Advantageous Effects
[0017] In addition, a composite sintered body included in the
plasma etching apparatus component for manufacturing a
semiconductor has a small crystal grain size and a small increase
in surface roughness after etching, so that there is an effect that
contaminant particles may be reduced.
[0018] Furthermore, the plasma etching apparatus component for
manufacturing a semiconductor has excellent strength compared to a
typical plasma-resistant material, is inexpensive, and is excellent
in terms of economic feasibility and utilization.
BRIEF DESCRIPTION OF THE DRAWINGS
[0019] FIG. 1 is a graph showing the measurement of weight
reduction by etching using plasma according to one experimental
example of the present invention;
[0020] FIG. 2 is a schematic view of a method for manufacturing a
composite sintered body according to one example of the present
invention;
[0021] FIG. 3 is a graph showing the measurement of etching depth
by etching using plasma according to one experimental example of
the present invention;
[0022] FIG. 4a to FIG. 4c are SEM images for examples and
comparative examples of the present invention; and
[0023] FIG. 5a to FIG. 5d are AFM images showing surface roughness
after etching using plasma according to one experimental example of
the present invention.
BEST MODE FOR CARRYING OUT THE INVENTION
[0024] Unless otherwise defined, all technical and scientific terms
used herein have the same meaning as commonly understood by those
skilled in the art to which the present invention pertains.
[0025] In one aspect of the present invention, there is provided a
plasma etching apparatus component for manufacturing a
semiconductor characterized by including a composite sintered body
which contains 30 vol % to 70 vol % of yttria (Y.sub.2O.sub.3) and
30 vol % to 70 vol % of magnesia (MgO) and has plasma
resistance.
[0026] Hereinafter, the plasma etching apparatus component for
manufacturing a semiconductor provided in one aspect of the present
invention will be described in detail.
[0027] First, the plasma etching apparatus component provided in
one aspect of the present invention includes a composite sintered
body containing yttria (Y.sub.2O.sub.3) and magnesia (MgO).
[0028] The yttria and magnesia may be mixed in a powder form.
[0029] It is preferable that the yttria has a purity of 99% or
higher.
[0030] In addition, the particle size of the yttria may be 10 nm to
1000 nm.
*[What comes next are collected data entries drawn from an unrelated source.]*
Definition reply1 : QNetworkReply :=
  NetworkReply 0%nat Accessible GetOperation
    {| url := {| scheme := "http"; remainder := "//example.com/" |};
       rawHeaders := [("DNT", "1"); ("X-Do-Not-Track", "1");
                      ("Accept-Language", "en-US,en")] |}
    None.

Definition ssl_errors : list QSslError :=
  [ {| errorString := "The host name did not match" |};
    {| errorString := "The certificate has expired" |} ].

End examples.

(** ** networkmanager.py: the authentication slots *)

Module authentication.

(** A [QAuthenticator]: the realm the server named and the credentials. *)
Record QAuthenticator := {
  realm : string;
  user : string;
  password : string
}.

Definition setUser (u : string) (a : QAuthenticator) : QAuthenticator :=
  {| realm := realm a; user := u; password := password a |}.

Definition setPassword (p : string) (a : QAuthenticator) : QAuthenticator :=
  {| realm := realm a; user := user a; password := p |}.

(** [usertypes.PromptMode]; the slots ask in one mode only. *)
Inductive PromptMode :=
| user_pwd.

(** [message.ask(text, mode=...)]: what the user answers to a prompt, a pair
    (user, password) in the mode [user_pwd], [None] when the prompt is
    cancelled. *)
Definition Ask : Type := string -> PromptMode -> option (string * string).

(** [NetworkManager._fill_authenticator].
<<
    if answer is not None:
        user, password = answer
        authenticator.setUser(user)
        authenticator.setPassword(password)
>> *)
Definition _fill_authenticator (authenticator : QAuthenticator)
    (answer : option (string * string)) : QAuthenticator :=
  match answer with
  | Some (user, password) =>
    setPassword password (setUser user authenticator)
  | None => authenticator
  end.

(** [NetworkManager.on_authentication_required].
<<
    answer = message.ask("Username ({}):".format(authenticator.realm()),
                         mode=usertypes.PromptMode.user_pwd)
    self._fill_authenticator(authenticator, answer)
>> *)
Definition on_authentication_required (ask : Ask)
    (authenticator : QAuthenticator) : QAuthenticator :=
  let answer := ask ("Username (" +:+ realm authenticator +:+ "):") user_pwd in
  _fill_authenticator authenticator answer.

(** [NetworkManager.on_proxy_authentication_required].
<<
    answer = message.ask("Proxy username ({}):".format(
        authenticator.realm()), mode=usertypes.PromptMode.user_pwd)
    self._fill_authenticator(authenticator, answer)
>> *)
Definition on_proxy_authentication_required (ask : Ask)
    (authenticator : QAuthenticator) : QAuthenticator :=
  let answer :=
    ask ("Proxy username (" +:+ realm authenticator +:+ "):") user_pwd in
  _fill_authenticator authenticator answer.

End authentication.

(** ** The events of a run *)

Module life.
Import cookies networkmanager.

(** What happens to a cookie jar between its construction and the end of the
    program, under one configuration. *)
Inductive jar_step `{QtCookies} (cfg : Config) : CookieJar -> CookieJar -> Prop :=
| jar_purge now jar :
    jar_step cfg jar (snd (purge_old_cookies now jar))
| jar_setCookiesFromUrl cookies url jar :
    jar_step cfg jar (snd (setCookiesFromUrl cfg cookies url jar))
| jar_save now jar :
    jar_step cfg jar (snd (save cfg now jar)).

Definition is_transport_call (c : Call) : bool :=
  match c with transport_createRequest _ _ _ => true | _ => false end.

Definition is_destroyed_connect (c : Call) : bool :=
  match c with destroyed_connect _ => true | _ => false end.

Definition is_msghandler_enter (c : Call) : bool :=
  match c with disable_qt_msghandler_enter => true | _ => false end.

Definition is_msghandler_exit (c : Call) : bool :=
  match c with disable_qt_msghandler_exit => true | _ => false end.

(** The calls on a jar that never reach the store: [setCookiesFromUrl]
    while the accept policy is "never", and [save] while persistence is
    off.  The configuration may change from call to call. *)
Inductive jar_idle_step `{QtCookies} : CookieJar -> CookieJar -> Prop :=
| idle_setCookiesFromUrl cfg cookies url jar :
    permissions_cookies_accept cfg = "never" ->
    jar_idle_step jar (snd (setCookiesFromUrl cfg cookies url jar))
| idle_save cfg now jar :
    permissions_cookies_store cfg = false ->
    jar_idle_step jar (snd (save cfg now jar)).

End life.

(** ** readline.py *)

Module readline.

(** The identity of a widget. *)
Definition WidgetId := nat.

(** A text is the list of the characters the cursor steps over. *)
Definition Text := list Ascii.ascii.

(** What [QApplication.instance().focusWidget()] returns, when it returns
    a widget: a [QLineEdit] or a widget of another class. *)
Inductive QWidget :=
| LineEdit (id : WidgetId)
| OtherWidget (id : WidgetId).

(** The methods of [QLineEdit] the bridge calls, on the state [W] of a line
    edit.  [cursorBackward] and [cursorForward] are called with one
    argument, so they move by one step. *)
Class QLineEditApi (W : Type) := {
  cursorBackward : bool -> W -> W;
  cursorForward : bool -> W -> W;
  cursorWordBackward : bool -> W -> W;
  cursorWordForward : bool -> W -> W;
  home : bool -> W -> W;
  end_ : bool -> W -> W;
  selectedText : W -> Text;
  del_ : W -> W;
  insert : Text -> W -> W;
  backspace : W -> W
}.

(** The bridge and the application it looks at: the attribute [deleted] (a
    dict keyed by the widget), the widget that has the focus, and the line
    edits. *)
Record State (W : Type) := {
  deleted : gmap WidgetId Text;
  focusWidget : option QWidget;
  lineEdits : WidgetId -> W
}.
Arguments deleted {W} _.
Arguments focusWidget {W} _.
Arguments lineEdits {W} _.

Section bridge.
Context {W : Type} `{QLineEditApi W}.

(** [ReadlineBridge.__init__], in an application. *)
Definition init (focus : option QWidget) (edits : WidgetId -> W) : State W :=
  {| deleted := ∅; focusWidget := focus; lineEdits := edits |}.

(** The property [ReadlineBridge.widget].
<<
    w = QApplication.instance().focusWidget()
    if isinstance(w, QLineEdit):
        return w
    else:
        return None
>> *)
Definition widget (s : State W) : option WidgetId :=
  match focusWidget s with
  | Some (LineEdit id) => Some id
  | _ => None
  end.

(** The line edits after the edit [w] changed to [e]. *)
Definition update (w : WidgetId) (e : W) (edits : WidgetId -> W)
  : WidgetId -> W :=
  fun w' => if decide (w' = w) then e else edits w'.

(** A method of the line edit [w] is called. *)
Definition on_widget (w : WidgetId) (method : W -> W) (s : State W) : State W :=
  {| deleted := deleted s;
     focusWidget := focusWidget s;
     lineEdits := update w (method (lineEdits s w)) (lineEdits s) |}.

(** [self.deleted[w] = text] *)
Definition set_deleted (w : WidgetId) (text : Text) (s : State W) : State W :=
  {| deleted := <[w := text]> (deleted s);
     focusWidget := focusWidget s;
     lineEdits := lineEdits s |}.

Definition rl_backward_char (s : State W) : State W :=
  match widget s with
  | None => s
  | Some w => on_widget w (cursorBackward false) s
  end.

Definition rl_forward_char (s : State W) : State W :=
  match widget s with
  | None => s
  | Some w => on_widget w (cursorForward false) s
  end.

Definition rl_backward_word (s : State W) : State W :=
  match widget s with
  | None => s
  | Some w => on_widget w (cursorWordBackward false) s
  end.

Definition rl_forward_word (s : State W) : State W :=
  match widget s with
  | None => s
  | Some w => on_widget w (cursorWordForward false) s
  end.

Definition rl_beginning_of_line (s : State W) : State W :=
  match widget s with
  | None => s
  | Some w => on_widget w (home false) s
  end.

Definition rl_end_of_line (s : State W) : State W :=
  match widget s with
  | None => s
  | Some w => on_widget w (end_ false) s
  end.

(** [ReadlineBridge.rl_unix_line_discard].
<<
    if self.widget is None:
        return
    self.widget.home(True)
    self.deleted[self.widget] = self.widget.selectedText()
    self.widget.del_()
>> *)
Definition rl_unix_line_discard (s : State W) : State W :=
  match widget s with
  | None => s
  | Some w =>
    let s := on_widget w (home true) s in
    let s := set_deleted w (selectedText (lineEdits s w)) s in
    on_widget w del_ s
  end.

(** [ReadlineBridge.rl_kill_line]: the same with [end(True)]. *)
Definition rl_kill_line (s : State W) : State W :=
  match widget s with
  | None => s
  | Some w =>
    let s := on_widget w (end_ true) s in
    let s := set_deleted w (selectedText (lineEdits s w)) s in
    on_widget w del_ s
  end.

(** [ReadlineBridge.rl_unix_word_rubout]: the same with
    [cursorWordBackward(True)]. *)
Definition rl_unix_word_rubout (s : State W) : State W :=
  match widget s with
  | None => s
  | Some w =>
    let s := on_widget w (cursorWordBackward true) s in
    let s := set_deleted w (selectedText (lineEdits s w)) s in
    on_widget w del_ s
  end.

(** [ReadlineBridge.rl_kill_word]: the same with [cursorWordForward(True)]. *)
Definition rl_kill_word (s : State W) : State W :=
  match widget s with
  | None => s
  | Some w =>
    let s := on_widget w (cursorWordForward true) s in
    let s := set_deleted w (selectedText (lineEdits s w)) s in
    on_widget w del_ s
  end.

(** [ReadlineBridge.rl_yank].
<<
    if self.widget is None or self.widget not in self.deleted:
        return
    self.widget.insert(self.deleted[self.widget])
>> *)
Definition rl_yank (s : State W) : State W :=
  match widget s with
  | None => s
  | Some w =>
    match deleted s !! w with
    | None => s
    | Some text => on_widget w (insert text) s
    end
  end.

Definition rl_delete_char (s : State W) : State W :=
  match widget s with
  | None => s
  | Some w => on_widget w del_ s
  end.

Definition rl_backward_delete_char (s : State W) : State W :=
  match widget s with
  | None => s
  | Some w => on_widget w backspace s
  end.

(** The commands of the bridge, by the names they are registered under. *)
Inductive Command :=
| backward_char | forward_char | backward_word | forward_word
| beginning_of_line | end_of_line
| unix_line_discard | kill_line | unix_word_rubout | kill_word
| yank | delete_char | backward_delete_char.

Definition run (c : Command) : State W -> State W :=
  match c with
  | backward_char => rl_backward_char
  | forward_char => rl_forward_char
  | backward_word => rl_backward_word
  | forward_word => rl_forward_word
  | beginning_of_line => rl_beginning_of_line
  | end_of_line => rl_end_of_line
  | unix_line_discard => rl_unix_line_discard
  | kill_line => rl_kill_line
  | unix_word_rubout => rl_unix_word_rubout
  | kill_word => rl_kill_word
  | yank => rl_yank
  | delete_char => rl_delete_char
  | backward_delete_char => rl_backward_delete_char
  end.

Definition is_kill (c : Command) : bool :=
  match c with
  | unix_line_discard | kill_line | unix_word_rubout | kill_word => true
  | _ => false
  end.

(** The focus moves to another widget (or to none). *)
Definition set_focus (focus : option QWidget) (s : State W) : State W :=
  {| deleted := deleted s; focusWidget := focus; lineEdits := lineEdits s |}.

(** What happens between two looks at the bridge: a command runs, or the
    focus moves. *)
Inductive step : State W -> State W -> Prop :=
| step_run c s : step s (run c s)
| step_focus focus s : step s (set_focus focus s).

End bridge.

(** *** A line edit

    The state of a [QLineEdit] that has no input mask and no validator, and
    what the methods above do to it, after Qt's line control: the text, the
    cursor, the selection (the characters from [selstart] up to [selend])
    and the maximal length. *)
Record QLineEdit := {
  text : Text;
  cursor : nat;
  selstart : nat;
  selend : nat;
  maxLength : nat
}.

Definition hasSelectedText (e : QLineEdit) : bool :=
  negb (Nat.eqb (length (text e)) 0) && (selstart e <? selend e)%nat.

Definition QLineEdit_selectedText (e : QLineEdit) : Text :=
  if hasSelectedText e
  then take (selend e - selstart e) (drop (selstart e) (text e))
  else [].

(** The cursor goes to [pos]; with [mark] the selection is extended from
    its other end (or started at the cursor), without it the selection is
    dropped. *)
Definition moveCursor (pos : nat) (mark : bool) (e : QLineEdit) : QLineEdit :=
  if mark then
    let anchor :=
      if (selstart e <? selend e)%nat && Nat.eqb (cursor e) (selstart e)
      then selend e
      else if (selstart e <? selend e)%nat && Nat.eqb (cursor e) (selend e)
      then selstart e
      else cursor e in
    {| text := text e; cursor := pos;
       selstart := Nat.min anchor pos; selend := Nat.max anchor pos;
       maxLength := maxLength e |}
  else
    {| text := text e; cursor := pos; selstart := 0; selend := 0;
       maxLength := maxLength e |}.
Preferably, the particle size of the yttria may be 20 nm
to 500 nm, more preferably 30 nm to 300 nm. When the particle size
of the yttria is less than 10 nm, there is a problem in that mixing
and molding are difficult, and when greater than 1000 nm, there is
a problem in that strength and sinterability are degraded.
[0031] It is preferable that the magnesia has a purity of 99% or
higher.
[0032] In addition, the particle size of the magnesia may be 10 nm
to 1000 nm. Preferably, the particle size of the magnesia may be 20
nm to 500 nm, more preferably 30 nm to 300 nm. When the particle
size of the magnesia is less than 10 nm, there is a problem in that
mixing and molding are difficult, and when greater than 1000 nm,
there is a problem in that strength and sinterability are
degraded.
[0033] The composite sintered body may include 20 vol % to 80 vol %
of yttria and 20 vol % to 80 vol % of magnesia. The composite
sintered body may include 30 vol % to 70 vol % of yttria and 30 vol
% to 70 vol % of magnesia, 40 vol % to 60 vol % of yttria and 40
vol % to 60 vol % of magnesia, 25 vol % to 45 vol % of yttria and
55 vol % to 75 vol % of magnesia, 55 vol % to 75 vol % of yttria
and 25 vol % to 45 vol % of magnesia, 20 vol % to 35 vol % of
yttria and 65 vol % to 80 vol % of magnesia, or 65 vol % to 80 vol
% of yttria and 20 vol % to 35 vol % of magnesia.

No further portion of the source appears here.